WORK REQUEST:
Pull each line holding the word "acts" from the data.

DATA SUPPLIED:
-=-=-
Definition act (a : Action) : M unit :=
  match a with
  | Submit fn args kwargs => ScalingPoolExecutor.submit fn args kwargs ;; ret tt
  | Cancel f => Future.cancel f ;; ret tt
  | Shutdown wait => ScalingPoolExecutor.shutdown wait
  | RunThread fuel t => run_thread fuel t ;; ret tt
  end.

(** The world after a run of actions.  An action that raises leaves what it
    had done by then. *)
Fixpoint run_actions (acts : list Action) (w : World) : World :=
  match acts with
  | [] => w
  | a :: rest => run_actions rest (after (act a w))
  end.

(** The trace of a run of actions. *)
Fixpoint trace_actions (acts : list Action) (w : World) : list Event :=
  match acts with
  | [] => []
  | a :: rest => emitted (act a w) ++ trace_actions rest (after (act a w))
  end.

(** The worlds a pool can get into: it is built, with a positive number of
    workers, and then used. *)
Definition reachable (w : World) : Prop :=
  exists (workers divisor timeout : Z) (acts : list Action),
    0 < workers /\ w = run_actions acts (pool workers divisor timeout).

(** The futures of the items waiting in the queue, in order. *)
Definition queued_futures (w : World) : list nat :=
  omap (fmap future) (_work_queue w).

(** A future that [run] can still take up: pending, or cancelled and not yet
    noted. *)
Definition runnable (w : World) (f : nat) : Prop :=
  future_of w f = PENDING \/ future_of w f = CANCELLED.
-=-=-
EXERCISE SOLUTION:
Fixpoint run_actions (acts : list Action) (w : World) : World :=
  match acts with
Fixpoint trace_actions (acts : list Action) (w : World) : list Event :=
  match acts with
  exists (workers divisor timeout : Z) (acts : list Action),
    0 < workers /\ w = run_actions acts (pool workers divisor timeout).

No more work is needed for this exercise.